#### INFORMATION ####

(** X24: so the earlier variant answers a redelivery like a first
    delivery.  With the bot client answering, two invocations for the
    same text leave the replies to it twice in the log, where the
    current variant would have met the second with the gate. *)
Theorem Part000_message_redelivered env stringify event w update msg t :
  bot_resolves env ->
  JSON_parse env (body event) = Some update ->
  message_of update = Some msg ->
  text msg = Some t ->
  t <> "" ->
  let replies :=
    (fun reply => SendMessage (chat_id (chat msg)) reply markdown) <$>
    early_command_replies t in
  snd (Part000.message env stringify event
         (snd (Part000.message env stringify event w))) =
    mkWorld (table w) (tmpdir w) (calls w ++ replies ++ replies).
Proof.
  intros Hbot Hparse Hmsg Htext Ht replies.
  rewrite !(Part000_message_text env stringify event _ update msg t) by done.
  cbn [table tmpdir calls]. fold replies. by rewrite <- app_assoc.
Qed.

Lemma Part000_message_redelivered_witness :
  JSON_parse (decoding None) (body (mkEvent start_body)) = Some start_update /\
  snd (Part000.message (decoding None) body (mkEvent start_body)
         (snd (Part000.message (decoding None) body (mkEvent start_body)
                 world_without_marker))) =
    mkWorld ∅ ∅
      [SendMessage 7 startMessage markdown;
       SendMessage 7 startMessage markdown].
Proof.
  split; [reflexivity |].
  apply (Part000_message_redelivered (decoding None) body
           (mkEvent start_body) world_without_marker start_update
           (mkMessage 5 (mkChat 7) (Some "/start") None) "/start");
    [by split | reflexivity | reflexivity | reflexivity | discriminate].
Defined.
Lemma uploads_refl (fileID : Value) (w : World) : uploads fileID [] w w.
Proof. exists []. rewrite app_nil_r. split; reflexivity. Qed.

Lemma uploads_trans (fileID : Value) (x y : list byte) (w w1 w2 : World) :
  uploads fileID x w w1 -> uploads fileID y w1 w2 -> uploads fileID (x ++ y) w w2.
Proof.
  intros (t1 & H1 & B1) (t2 & H2 & B2). exists (t1 ++ t2).
  rewrite H2, H1, app_assoc, uploaded_bytes_app, B1, B2. split; reflexivity.
Qed.

Lemma uploads_log (fileID : Value) (x : list byte) (ev : Event) (w w' : World) :
  chunk_bytes fileID ev = [] -> uploads fileID x (log ev w) w' -> uploads fileID x w w'.
Proof.
  intros Hev (tr & H & B). exists (ev :: tr). split.
  - rewrite H. cbn. rewrite <- app_assoc. reflexivity.
  - cbn. rewrite Hev. exact B.
Qed.

Lemma uploads_eq (fileID : Value) (x y : list byte) (w w' : World) :
  x = y -> uploads fileID x w w' -> uploads fileID y w w'.
Proof. intros ->. auto. Qed.

(** Calls that insert no chunk insert no bytes. *)
Lemma adds_uploads (P : Event -> Prop) (fileID : Value) (w w' : World) :
  (forall ev, P ev -> chunk_bytes fileID ev = []) ->
  adds P w w' -> uploads fileID [] w w'.
Proof.
  intros HP (tr & H & F). exists tr. split; [exact H|]. clear H.
  induction F as [|ev tr Hev _ IH]; [reflexivity|].
  unfold uploaded_bytes in *. cbn [flat_map]. rewrite (HP ev Hev). exact IH.
Qed.

Lemma provisioning_no_bytes (fileID : Value) (ev : Event) :
  provisioning_call ev -> chunk_bytes fileID ev = [].
Proof. destruct ev; cbn; tauto. Qed.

####

TASK PROMPT — Transcribe all entries exactly as they appear above.

ANSWER FOR THIS EXERCISE —
(** X24: so the earlier variant answers a redelivery like a first
    delivery.  With the bot client answering, two invocations for the
    same text leave the replies to it twice in the log, where the
    current variant would have met the second with the gate. *)
Theorem Part000_message_redelivered env stringify event w update msg t :
  bot_resolves env ->
  JSON_parse env (body event) = Some update ->
  message_of update = Some msg ->
  text msg = Some t ->
  t <> "" ->
  let replies :=
    (fun reply => SendMessage (chat_id (chat msg)) reply markdown) <$>
    early_command_replies t in
  snd (Part000.message env stringify event
         (snd (Part000.message env stringify event w))) =
    mkWorld (table w) (tmpdir w) (calls w ++ replies ++ replies).
Proof.
  intros Hbot Hparse Hmsg Htext Ht replies.
  rewrite !(Part000_message_text env stringify event _ update msg t) by done.
  cbn [table tmpdir calls]. fold replies. by rewrite <- app_assoc.
Qed.

Lemma Part000_message_redelivered_witness :
  JSON_parse (decoding None) (body (mkEvent start_body)) = Some start_update /\
  snd (Part000.message (decoding None) body (mkEvent start_body)
         (snd (Part000.message (decoding None) body (mkEvent start_body)
                 world_without_marker))) =
    mkWorld ∅ ∅
      [SendMessage 7 startMessage markdown;
       SendMessage 7 startMessage markdown].
Proof.
  split; [reflexivity |].
  apply (Part000_message_redelivered (decoding None) body
           (mkEvent start_body) world_without_marker start_update
           (mkMessage 5 (mkChat 7) (Some "/start") None) "/start");
    [by split | reflexivity | reflexivity | reflexivity | discriminate].
Defined.
Lemma uploads_refl (fileID : Value) (w : World) : uploads fileID [] w w.
Proof. exists []. rewrite app_nil_r. split; reflexivity. Qed.

Lemma uploads_trans (fileID : Value) (x y : list byte) (w w1 w2 : World) :
  uploads fileID x w w1 -> uploads fileID y w1 w2 -> uploads fileID (x ++ y) w w2.
Proof.
  intros (t1 & H1 & B1) (t2 & H2 & B2). exists (t1 ++ t2).
  rewrite H2, H1, app_assoc, uploaded_bytes_app, B1, B2. split; reflexivity.
Qed.

Lemma uploads_log (fileID : Value) (x : list byte) (ev : Event) (w w' : World) :
  chunk_bytes fileID ev = [] -> uploads fileID x (log ev w) w' -> uploads fileID x w w'.
Proof.
  intros Hev (tr & H & B). exists (ev :: tr). split.
  - rewrite H. cbn. rewrite <- app_assoc. reflexivity.
  - cbn. rewrite Hev. exact B.
Qed.

Lemma uploads_eq (fileID : Value) (x y : list byte) (w w' : World) :
  x = y -> uploads fileID x w w' -> uploads fileID y w w'.
Proof. intros ->. auto. Qed.

(** Calls that insert no chunk insert no bytes. *)
Lemma adds_uploads (P : Event -> Prop) (fileID : Value) (w w' : World) :
  (forall ev, P ev -> chunk_bytes fileID ev = []) ->
  adds P w w' -> uploads fileID [] w w'.
Proof.
  intros HP (tr & H & F). exists tr. split; [exact H|]. clear H.
  induction F as [|ev tr Hev _ IH]; [reflexivity|].
  unfold uploaded_bytes in *. cbn [flat_map]. rewrite (HP ev Hev). exact IH.
Qed.

Lemma provisioning_no_bytes (fileID : Value) (ev : Event) :
  provisioning_call ev -> chunk_bytes fileID ev = [].
Proof. destruct ev; cbn; tauto. Qed.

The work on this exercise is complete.